Collected data

(* ===== verification/AdvantageGroups.v ===== *)
(** * Groups of responses

    What the loops of the group-relative estimators compute: the scores of a group
    in the order of the batch, and for every response the value of its group. *)

From Stdlib Require Import QArith_base QArith Qminmax Lqa.
From S2P Require Import Prelude PyDict Numbers NumPy TorchFunctional Advantages.

(** The elements whose label is [id], in the order of the batch. *)
Definition members {K A} `{EqDecision K} (index : list K) (l : list A) (id : K) : list A := (filter (fun x => x.1 = id) (zip index l)).*2.

Lemma members_elem {K A} `{EqDecision K} (index : list K) (l : list A) id x : x ∈ members index l id <-> exists i, index !! i = Some id /\ l !! i = Some x.
Proof.
  unfold members. rewrite list_elem_of_fmap. split.
  - intros ([id' y] & -> & [Hid Hy]%list_elem_of_filter). cbn in Hid. subst id'. apply list_elem_of_lookup in Hy as [i Hi]. exists i. by apply lookup_zip_Some in Hi.
  - intros (i & Hi & Hx). exists (id, x). split; [done|]. apply list_elem_of_filter. split; [done|]. apply list_elem_of_lookup. exists i. by apply lookup_zip_Some.
Qed.

Lemma members_cons {K A} `{EqDecision K} (k : K) index (x : A) l id : members (k :: index) (x :: l) id = if decide (k = id) then x :: members index l id else members index l id.
Proof. unfold members. cbn [zip zip_with]. rewrite filter_cons. cbn [fst]. by destruct (decide (k = id)). Qed.

Lemma members_nil_r {K A} `{EqDecision K} (index : list K) id : members (A := A) index [] id = [].
Proof. unfold members. by rewrite zip_with_nil_r. Qed.

(** A loop that treats the elements of a group alike. *)
Lemma members_imap {K A B} `{EqDecision K} (index : list K) (l : list A) id (h : nat -> A -> B) (k : A -> B) :
  (forall i x, index !! i = Some id -> l !! i = Some x -> h i x = k x) -> members index (imap h l) id = k <$> members index l id.
Proof.
  revert l h. induction index as [|id' index IH]; intros l h Hh; [done|]. destruct l as [|x l]; [done|]. rewrite imap_cons, !members_cons. rewrite (IH l (h ∘ S)) by (intros i y; apply (Hh (S i))).
  destruct (decide (id' = id)) as [->|]; [|done]. rewrite fmap_cons. f_equal. by apply (Hh 0).
Qed.

(** Other names for the same groups. *)
Lemma members_relabel {K L A} `{EqDecision K} `{EqDecision L} (index : list K) (labels : list L) (l : list A) k z : length index = length labels ->
  (forall i a b, index !! i = Some a -> labels !! i = Some b -> (a = k <-> b = z)) -> members index l k = members labels l z.
Proof.
  revert labels l. induction index as [|a index IH]; intros [|b labels] l Hl Hiff; try done. destruct l as [|x l]; [done|]. rewrite !members_cons, (IH labels l).
  - specialize (Hiff 0 a b eq_refl eq_refl). destruct (decide (a = k)), (decide (b = z)); tauto.
  - cbn in Hl. lia.
  - intros i a' b' Ha Hb. apply (Hiff (S i) a' b' Ha Hb).
Qed.

(** ** Collecting *)

Lemma collect_from {A} (pre index : list string) (l : list A) d : length l <= length index ->
  foldM (fun d '(i, x) => id ← np_get (pre ++ index) i; Ok (append_to d (id, x))) d (imap (fun i => pair (length pre + i)) l) = Ok (foldl append_to d (zip index l)).
Proof.
  revert pre index d. induction l as [|x l IH]; intros pre index d Hl; [by destruct index|]. destruct index as [|id index]; [cbn in Hl; lia|]. rewrite imap_cons. cbn [foldM zip zip_with foldl].
  assert (Hget : np_get (pre ++ id :: index) (length pre + 0) = Ok id) by (apply np_get_ok; rewrite lookup_app_r, Nat.add_0_r, Nat.sub_diag by lia; done).
  rewrite Hget. cbn [mbind result_bind].
  specialize (IH (pre ++ [id]) index (append_to d (id, x)) ltac:(cbn in Hl; lia)). rewrite <-app_assoc in IH. cbn [app] in IH. rewrite <-IH. f_equal. apply imap_ext. intros i y _. cbn. f_equal. rewrite length_app. cbn. lia.
Qed.

Lemma collect_groups_ok {A} index (l : list A) : length l <= length index -> collect index l = Ok (foldl append_to [] (zip index l)).
Proof. apply (collect_from []). Qed.

Lemma append_to_get {A} (zs : list (string * A)) d id : dict_get (foldl append_to d zs) id =
  match (filter (fun x => x.1 = id) zs).*2 with [] => dict_get d id | m => Some (default [] (dict_get d id) ++ m) end.
Proof.
  revert d. induction zs as [|[k x] zs IH]; intros d; [done|]. cbn [foldl]. rewrite IH, filter_cons. unfold append_to. cbn [fst snd]. rewrite dict_get_set.
  destruct (decide (k = id)) as [->|Hne].
  - rewrite decide_True by done. rewrite fmap_cons. cbn [snd default from_option Datatypes.id]. destruct ((filter (fun x0 => x0.1 = id) zs).*2) as [|y m]; [done|]. by rewrite <-app_assoc.
  - by rewrite decide_False by done.
Qed.

Lemma append_to_nodup {A} (zs : list (string * A)) d : NoDup (keys d) -> NoDup (keys (foldl append_to d zs)).
Proof. revert d. induction zs as [|x zs IH]; intros d Hd; [done|]. apply IH. by apply keys_set_nodup. Qed.

(** The dictionary of a batch. *)
Definition groups {A} (index : list string) (l : list A) : dict (list A) := foldl append_to [] (zip index l).

Lemma groups_get {A} index (l : list A) id : dict_get (groups index l) id = match members index l id with [] => None | m => Some m end.
Proof. unfold groups, members. rewrite append_to_get. by destruct (_.*2). Qed.

Lemma groups_nodup {A} index (l : list A) : NoDup (keys (groups index l)).
Proof. apply append_to_nodup, NoDup_nil_2. Qed.

Lemma groups_elem {A} index (l : list A) id m : (id, m) ∈ groups index l -> m = members index l id /\ m <> [].
Proof. intros H. apply (dict_get_in _ _ _ (groups_nodup index l)) in H. rewrite groups_get in H. by destruct (members index l id); simplify_eq. Qed.

(** ** Values of groups *)

Lemma for_groups_ok {A B} (f : A -> result B) (g : A -> B) (d : dict A) : (forall id x, (id, x) ∈ d -> f x = Ok (g x)) -> for_groups f d = Ok (prod_map Datatypes.id g <$> d).
Proof.
  intros H. unfold for_groups. induction d as [|[id x] d IH]; [done|]. cbn [mapM_ok fst snd]. rewrite (H id x) by (by left). cbn [mbind result_bind].
  rewrite IH; [done|]. intros id' x' H'. apply (H id' x'). by right.
Qed.

Lemma dict_get_map {A B} (g : A -> B) (d : dict A) id : dict_get (prod_map Datatypes.id g <$> d) id = g <$> dict_get d id.
Proof. induction d as [|[k x] d IH]; [done|]. cbn. by destruct (decide (k = id)). Qed.

(** A response finds the value of its own group. *)
Lemma get_group_ok {A B} (f : list A -> result B) (g : list A -> B) index (l : list A) i id x : (forall m, m <> [] -> f m = Ok (g m)) ->
  index !! i = Some id -> l !! i = Some x ->
  exists d, for_groups f (groups index l) = Ok d /\ get_group d index i = Ok (g (members index l id)).
Proof.
  intros Hf Hi Hx. eexists. split; [apply (for_groups_ok f g); intros id' m [_ Hm]%groups_elem; by apply Hf|]. unfold get_group, np_get. rewrite Hi. cbn [of_option mbind result_bind].
  rewrite dict_get_map, groups_get. destruct (members index l id) as [|y m] eqn:Em; [|done]. exfalso. assert (Hin : x ∈ members index l id) by (apply members_elem; by exists i). rewrite Em in Hin. by apply elem_of_nil in Hin.
Qed.

Lemma map_scores_ok {A B} (f : A -> nat -> result B) (g : nat -> A -> B) l : (forall i x, l !! i = Some x -> f x i = Ok (g i x)) -> map_scores f l = Ok (imap g l).
Proof.
  intros H. unfold map_scores. assert (Hoff : forall k off, (forall i x, k !! i = Some x -> f x (off + i) = Ok (g (off + i) x)) -> mapM_ok (fun x => f x.2 x.1) (imap (fun i => pair (off + i)) k) = Ok (imap (fun i => g (off + i)) k)).
  { clear. induction k as [|x k IH]; intros off Hk; [done|]. rewrite !imap_cons. cbn [mapM_ok fst snd]. rewrite (Hk 0 x eq_refl). cbn [mbind result_bind].
    assert (E1 : imap ((fun i => pair (off + i)) ∘ S) k = imap (fun i => pair (S off + i)) k) by (apply imap_ext; intros i y _; cbn; f_equal; lia). rewrite E1, (IH (S off)).
    - cbn [mbind result_bind]. do 2 f_equal. apply imap_ext. intros i y _. cbn. f_equal. lia.
    - intros i y Hy. replace (S off + i) with (off + S i) by lia. by apply Hk. }
  exact (Hoff l 0 H).
Qed.

(** The whole loop of an estimator that gives each response a value of its group. *)
Lemma group_loop_ok {A B C D} (f : list A -> result B) (g : list A -> B) (F : A -> B -> result C) (h : A -> B -> C) (k : list C -> result D) index (l : list A) :
  length l <= length index -> (forall m, m <> [] -> f m = Ok (g m)) -> (forall s b, F s b = Ok (h s b)) ->
  (d ← collect index l; v ← for_groups f d; r ← map_scores (fun s i => b ← get_group v index i; F s b) l; k r)
  = k (imap (fun i s => h s (g (members index l (index !!! i)))) l).
Proof.
  intros Hl Hf HF. rewrite (collect_groups_ok _ _ Hl). fold (groups index l). cbn [mbind result_bind].
  assert (Hv : for_groups f (groups index l) = Ok (prod_map Datatypes.id g <$> groups index l)) by (apply for_groups_ok; intros id m [_ Hm]%groups_elem; by apply Hf).
  rewrite Hv. cbn [mbind result_bind]. rewrite (map_scores_ok _ (fun i s => h s (g (members index l (index !!! i))))); [done|].
  intros i x Hx. destruct (lookup_lt_is_Some_2 index i) as [id Hi]; [apply lookup_lt_Some in Hx; lia|].
  destruct (get_group_ok f g index l i id x Hf Hi Hx) as (d & Hd & Hg). rewrite Hv in Hd. injection Hd as <-. rewrite Hg. cbn [mbind result_bind]. rewrite HF. do 3 f_equal. by rewrite (list_lookup_total_correct _ _ _ Hi).
Qed.
(* ===== verification/GroupAdvantages.v ===== *)
(** * The group-relative estimators

    GRPO and RLOO: what a response gets is relative to the other responses to its
    prompt, and the vectorized versions compute the same. *)

From Stdlib Require Import QArith_base QArith Qminmax Lqa.
From S2P Require Import Prelude PyDict Numbers NumPy TorchFunctional Advantages AdvantageGroups.

(** What the documentation says of the functions of torch and numpy. *)
Class TorchMathLaws (TM : TorchMath) : Prop := {
  sqrt_nonneg : forall x, (0 <= x -> 0 <= sqrt_ x)%Q;
  sqrt_proper : Proper (Qeq ==> Qeq) sqrt_;
  rsqrt_pos : forall x, (0 < x -> 0 < rsqrt x)%Q;
  exp_proper : Proper (Qeq ==> Qeq) exp_;
  exp_zero : (exp_ 0 == 1)%Q;
  exp_above : forall x, (0 < exp_ x /\ 1 + x <= exp_ x)%Q;
  inverse_length : forall index, length (unique_inverse index) = length index;
  inverse_eq : forall index i j a b x y, index !! i = Some a -> index !! j = Some b -> unique_inverse index !! i = Some x -> unique_inverse index !! j = Some y ->
    (x = y <-> a = b);
}.
#[export] Existing Instance sqrt_proper.
#[export] Existing Instance exp_proper.

Section Groups.
Context `{TM : TorchMath} `{!TorchMathLaws TM}.

(** ** The statistics of a group *)

Definition stats (g : list Q) : Q * Q := match g with [_] => (0%Q, 1%Q) | _ => (mean g, std g) end.

Lemma group_stats_ok g : g <> [] -> group_stats g = Ok (stats g).
Proof using. by destruct g as [|x [|y g]]. Qed.

Lemma sum_of_squares_nonneg (f : Q -> Q) l : (0 <= qsum ((fun x => f x * f x) <$> l))%Q.
Proof using. apply qsum_nonneg, Forall_fmap, Forall_forall. intros x _. cbn. nra. Qed.

Lemma Q_of_nat_S n : (Q_of_nat (S n) == Q_of_nat n + 1)%Q.
Proof using. unfold Q_of_nat. rewrite Nat2Z.inj_succ, <-Z.add_1_r, inject_Z_plus. done. Qed.
Notation demo_system := (EngineCore (E := engine_env) (V := nat) (BaseLRU0 := Sized.sized_lru Datatypes.id 10) (executor := result (ModelRunner (features := nat)))).
Notation demo_run := (do_call (E := engine_env) (V := nat) (BaseLRU0 := Sized.sized_lru Datatypes.id 10) engine_meta (run_worker (E := engine_env) (features := nat))).

Definition demo_worker (bs max_len max_reqs : nat) : result (ModelRunner (features := nat)) := model_runner_init bs max_len 16 max_reqs 100 false.

Definition demo_both (blocks : Z) (caching : bool) : result demo_system :=
  w ← demo_worker 4 64 4; engine_init engine_conf None blocks 10 (engine_cfg blocks) caching false (Ok w) empty_mirror 1.

Definition whole_b `{E : Env} (s : Scheduler) (out : SchedulerOutput) : bool :=
  forallb (fun r => let q := obj s r in
    bool_decide (num_computed_tokens q < Request.num_tokens q -> num_computed_tokens q < Z.of_nat (length (prompt_token_ids q)))%Z) (running s).

Lemma whole_b_ok `{E : Env} (s : Scheduler) out : whole_b s out = true -> whole_prefills s out.
Proof. intros H r n Hr _. unfold whole_b in H. apply Is_true_true, forallb_True in H. rewrite Forall_forall in H. by apply (bool_decide_unpack _ (H r Hr)). Qed.

Fixpoint demo_calls (e : demo_system) (cs : list (engine_call (V := nat))) : option (result demo_system) :=
  match cs with [] => Some (Ok e) | c :: cs => match demo_run e c with Some (Ok e) => demo_calls e cs | x => x end end.

Definition demo_add (id : string) (toks : list Z) (max_tokens : Z) : engine_call (V := nat) := AddRequest 0 (text_request id toks max_tokens).
Definition demo_tick : engine_call (V := nat) := Step 1 (fun _ => true).

(** The system after calls that succeed. *)
Definition system_after (blocks : Z) (caching : bool) (cs : list engine_call) : option demo_system :=
  match demo_both blocks caching with
  | Ok e => match demo_calls e cs with Some (Ok e) => Some e | _ => None end
  | Err _ => None
  end.

Definition demo_requests (e : demo_system) : list (string * RequestStatus * list Z) :=
  (fun r => let q := obj (scheduler e) r in (request_id q, status q, all_token_ids q)) <$> running (scheduler e) ++ waiting (scheduler e).

Lemma demo_made : made_for engine_conf (engine_cfg 10) 4 64 16 4.
Proof. split; [by intros g [= <-]|done|done|cbn; lia]. Qed.
Definition execute_orders (E : env) (cfg : config)
    (sell_orders buy_orders : list OrderRequest.t) (st : state)
  : option (list OrderResponse.t * state) :=
  match run_orders E cfg sell_orders st [] with
  | None => None
  | Some (st, results) =>
      let st :=
        match sell_orders, buy_orders with
        | _ :: _, _ :: _ => sleep_in 5 st
        | _, _ => st
        end in
      match run_orders E cfg buy_orders st results with
      | None => None
      | Some (st, results) =>
          Some (results,
                {| _rate_limiter := _rate_limiter st;
                   _executed_orders := _executed_orders st ++ results;
                   _daily_trade_count := _daily_trade_count st;
                   the_world := the_world st;
                   submitted := submitted st |})
      end
  end.

(** [OrderExecutor.__init__] with a fresh [RateLimiter], at time [t0]. *)
Definition init (max_requests window_seconds : Z) (t0 : Q) : state :=
  {| _rate_limiter := mk_limiter max_requests window_seconds [];
     _executed_orders := [];
     _daily_trade_count := 0;
     the_world := mk_world t0 0;
     submitted := [] |}.

(** The orders of a run that pass the per-order gates. *)
Definition admitted (cfg : config) (orders : list OrderRequest.t)
  : list OrderRequest.t :=
  filter (fun o => _validate_order cfg o = true) orders.

(** How many of the submission [attempts], made after the orders
    [before], the order service answers without raising. *)
Fixpoint answered (E : env) (before attempts : list OrderRequest.t) : nat :=
  match attempts with
  | [] => 0
  | o :: rest =>
      (match place_order E before o with Ok _ => 1 | Raise _ => 0 end
       + answered E (before ++ [o]) rest)%nat
  end.

(** What some calls do to the log of attempts, to the trade count and to
    the results, when they submit [attempts] and obtain [new]. *)
Record step_effect (E : env) (st st' : state)
    (attempts : list OrderRequest.t) (new : list OrderResponse.t)
  : Prop := {
  effect_submitted : submitted st' = submitted st ++ attempts;
  effect_count :
    _daily_trade_count st'
    = (_daily_trade_count st
       + Z.of_nat (answered E (submitted st) attempts))%Z;
  effect_results : length new = answered E (submitted st) attempts;
  effect_executed : _executed_orders st' = _executed_orders st
}.

(** [n] calls of [acquire] in a row; an exception stops the row. *)
Fixpoint acquire_times (E : env) (n : nat) (rl : RateLimiter) (w : world)
  : option (result unit * RateLimiter * world) :=
  match n with
  | O => Some (Ok tt, rl, w)
  | S n =>
      match acquire E rl w with
      | Some (Ok _, rl, w) => acquire_times E n rl w
      | other => other
      end
  end.

(** Test data: a clock that moves only by sleeping, an order service that
    always raises, one that accepts everything, and a sell order. *)
Definition still_clock (k : nat) : Q := 0.

Definition failing_service : env :=
  {| elapsed := still_clock;
     place_order := fun _ _ => Raise PlacementError |}.

Definition accepting_service : env :=
  {| elapsed := still_clock;
     place_order := fun _ o =>
       Ok (OrderResponse.mk "id" (OrderRequest.security_id o)
             (OrderRequest.symbol o) (OrderRequest.quantity o)
             "sell_quantity" "submitted"
             (Some (OrderRequest.limit_price o)) None None) |}.

Definition sell_order (sym : string) (qty : Z) (price : Q)
  : OrderRequest.t :=
  OrderRequest.mk ("sec-" ++ sym) sym qty SELL LIMIT price "day".

(** [get_execution_summary] *)
Record execution_summary : Type := mk_summary {
  total_orders : nat;
  successful : nat;
  failed : nat;
  daily_trades_used : Z
}.

Definition get_execution_summary (st : state) : execution_summary :=
  let successful :=
    filter (fun o => OrderResponse.status o <> "rejected"%string)
           (_executed_orders st) in
  {| total_orders := length (_executed_orders st);
     successful := length successful;
     failed := (length (_executed_orders st) - length successful)%nat;
     daily_trades_used := _daily_trade_count st |}.

(** The time stamps of a limiter are in the order of the clock and none is
    later than the clock. *)
Definition chronological (rl : RateLimiter) (w : world) : Prop :=
  StronglySorted Qle (_timestamps rl)
  /\ Forall (fun t => t <= clock w) (_timestamps rl).

(** The relative distance, 2^-50, within which [trade_value] stays
    from the value that a limit price was computed for. *)
Definition gate_margin : Q := 1 # 1125899906842624.

(** What the per-order gates let through. *)
Definition within_gates (cfg : config) (o : OrderRequest.t) : Prop :=
  (1 <= OrderRequest.quantity o)%Z
  /\ trade_value o <= max_single_trade_cad cfg.

End Executor.

(** ** Dry-run simulation (dry_run.py) *)

Module DryRun.

(** An entry of [_simulated_orders]; price and value are floats. *)
Record simulated_order : Type := mk_sim {
  sim_action : string;        (* "SELL" or "BUY" *)
  sim_symbol : string;
  sim_quantity : Z;
  sim_price : Q;
  sim_value : Q;
  sim_timestamp : string
}.

Record DryRunSimulator : Type := mk_simulator {
  _simulated_orders : list simulated_order;
  _simulated_cash : Q
}.

Section Simulation.
(** [datetime.now().isoformat()] when the entry is made that follows [n]
    earlier entries. *)
Variable now_isoformat : nat -> string.
Variable prices : gmap string Q.

(** [prices.get(order.symbol, order.limit_price)] and
    [price * order.quantity] *)
Definition simulated_price (order : OrderRequest.t) : Q :=
  default (OrderRequest.limit_price order)
          (prices !! OrderRequest.symbol order).

Definition simulated_value (order : OrderRequest.t) : Q :=
  decimal_mul (simulated_price order)
              (inject_Z (OrderRequest.quantity order)).

Definition entry (action : string) (order : OrderRequest.t)
    (sim : DryRunSimulator) : simulated_order :=
  {| sim_action := action;
     sim_symbol := OrderRequest.symbol order;
     sim_quantity := OrderRequest.quantity order;
     sim_price := float_of_decimal (simulated_price order);
     sim_value := float_of_decimal (simulated_value order);
     sim_timestamp := now_isoformat (length (_simulated_orders sim)) |}.

(** Body of the loop over the sell orders. *)
Definition sell_step (sim : DryRunSimulator) (order : OrderRequest.t)
  : DryRunSimulator :=
  {| _simulated_orders := _simulated_orders sim ++ [entry "SELL" order sim];
     _simulated_cash :=
       decimal_add (_simulated_cash sim) (simulated_value order) |}.

(** Body of the loop over the buy orders; a buy that the simulated cash
    does not cover is skipped. *)
Definition buy_step (sim : DryRunSimulator) (order : OrderRequest.t)
  : DryRunSimulator :=
  if Qltb (_simulated_cash sim) (simulated_value order) then sim
  else
    {| _simulated_orders := _simulated_orders sim ++ [entry "BUY" order sim];
       _simulated_cash :=
         decimal_sub (_simulated_cash sim) (simulated_value order) |}.

(** [simulate_orders]: the simulator after the call; its
    [_simulated_orders] is the list returned. *)
Definition simulate_orders (sell_orders buy_orders : list OrderRequest.t)
    (current_cash : Q) : DryRunSimulator :=
  let sim := {| _simulated_orders := []; _simulated_cash := current_cash |} in
  let sim := foldl sell_step sim sell_orders in
  foldl buy_step sim buy_orders.
End Simulation.

End DryRun.

(** ** Quotes and security ids (market_data_service.py) *)

Module MarketData.

Section Lookups.
(** What [get_quote] answers on its [k]-th call of a bulk request, and
    what [resolve_security_id] answers ([None] when it raises
    [ValueError]). *)
Variable get_quote : nat -> string -> Q.
Variable resolve_security_id : nat -> string -> option string.

Definition quote_step (acc : nat * gmap string Q) (symbol : string)
  : nat * gmap string Q :=
  let '(calls, result) := acc in
  let price := get_quote calls symbol in
  (S calls, if Qltb 0 price then <[symbol := price]> result else result).

Definition get_bulk_quotes (symbols : list string) : gmap string Q :=
  snd (foldl quote_step (0%nat, ∅) symbols).

Definition resolve_step (acc : nat * gmap string string) (symbol : string)
  : nat * gmap string string :=
  let '(calls, result) := acc in
  (S calls,
   match resolve_security_id calls symbol with
   | Some id => <[symbol := id]> result
   | None => result
   end).

Definition bulk_resolve_securities (symbols : list string)
  : gmap string string :=
  snd (foldl resolve_step (0%nat, ∅) symbols).
End Lookups.

End MarketData.

(** * Properties *)

(** ** Arithmetic facts *)

Lemma Qltb_lt x y : Qltb x y = true <-> x < y.
Proof.
  unfold Qltb. rewrite negb_true_iff, <- not_true_iff_false, Qle_bool_iff.
  split; [apply Qnot_le_lt | apply Qlt_not_le].
Qed.
(** Three [int16] samples at 8 frames a second: a step of 1/8 and a
    duration of 3/8. *)
Lemma MonoWave_step_duration_witness :
  exists w,
    MonoWave_init {| arr_dtype := int16; ndim := 1; elements := [[1; 0]; [2; 0]; [3; 0]] |} 8
    = Ok w
    /\ framerate w = 8
    /\ step w = {| numerator := 1; denominator := 8 |}
    /\ size (samples w)
       = size {| arr_dtype := int16; ndim := 1; elements := [[1; 0]; [2; 0]; [3; 0]] |}
    /\ (Fraction_to_Q (step w) == 1 / inject_Z 8)%Q
    /\ (Fraction_to_Q (duration w) == inject_Z (size (samples w)) * Fraction_to_Q (step w))%Q
    /\ 0 < denominator (duration w)
    /\ Z.gcd (numerator (duration w)) (denominator (duration w)) = 1.
Proof.
  apply (MonoWave_step_duration
           {| arr_dtype := int16; ndim := 1; elements := [[1; 0]; [2; 0]; [3; 0]] |} 8).
  - reflexivity.
  - reflexivity.
  - reflexivity.
Defined.

Example duration_three_eighths :
  match MonoWave_init
          {| arr_dtype := int16; ndim := 1; elements := [[1; 0]; [2; 0]; [3; 0]] |} 8 with
  | Ok w => duration w = {| numerator := 3; denominator := 8 |}
  | _ => False
  end.
Proof. reflexivity. Qed.

(** *** Methods that only read *)

Lemma preserves_mbind {A B : Type} (c : Method A) (k : A -> Method B) :
  preserves c -> (forall a, preserves (k a)) -> preserves (mbind c k).
Proof.
  intros Hc Hk st; unfold mbind.
  specialize (Hc st); destruct (c st) as [[a | e |] st']; cbn [snd] in *;
    [rewrite Hk | |]; exact Hc.
Qed.

Lemma preserves_ret {A : Type} (a : A) : preserves (ret a).
Proof. intros st; reflexivity. Qed.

Your task
Above this instruction are the records; retype exactly the lines from the one containing "Section Lookups." up to and including the one containing "<[symbol := id]> result".

Solution
Section Lookups.
(** What [get_quote] answers on its [k]-th call of a bulk request, and
    what [resolve_security_id] answers ([None] when it raises
    [ValueError]). *)
Variable get_quote : nat -> string -> Q.
Variable resolve_security_id : nat -> string -> option string.

Definition quote_step (acc : nat * gmap string Q) (symbol : string)
  : nat * gmap string Q :=
  let '(calls, result) := acc in
  let price := get_quote calls symbol in
  (S calls, if Qltb 0 price then <[symbol := price]> result else result).

Definition get_bulk_quotes (symbols : list string) : gmap string Q :=
  snd (foldl quote_step (0%nat, ∅) symbols).

Definition resolve_step (acc : nat * gmap string string) (symbol : string)
  : nat * gmap string string :=
  let '(calls, result) := acc in
  (S calls,
   match resolve_security_id calls symbol with
   | Some id => <[symbol := id]> result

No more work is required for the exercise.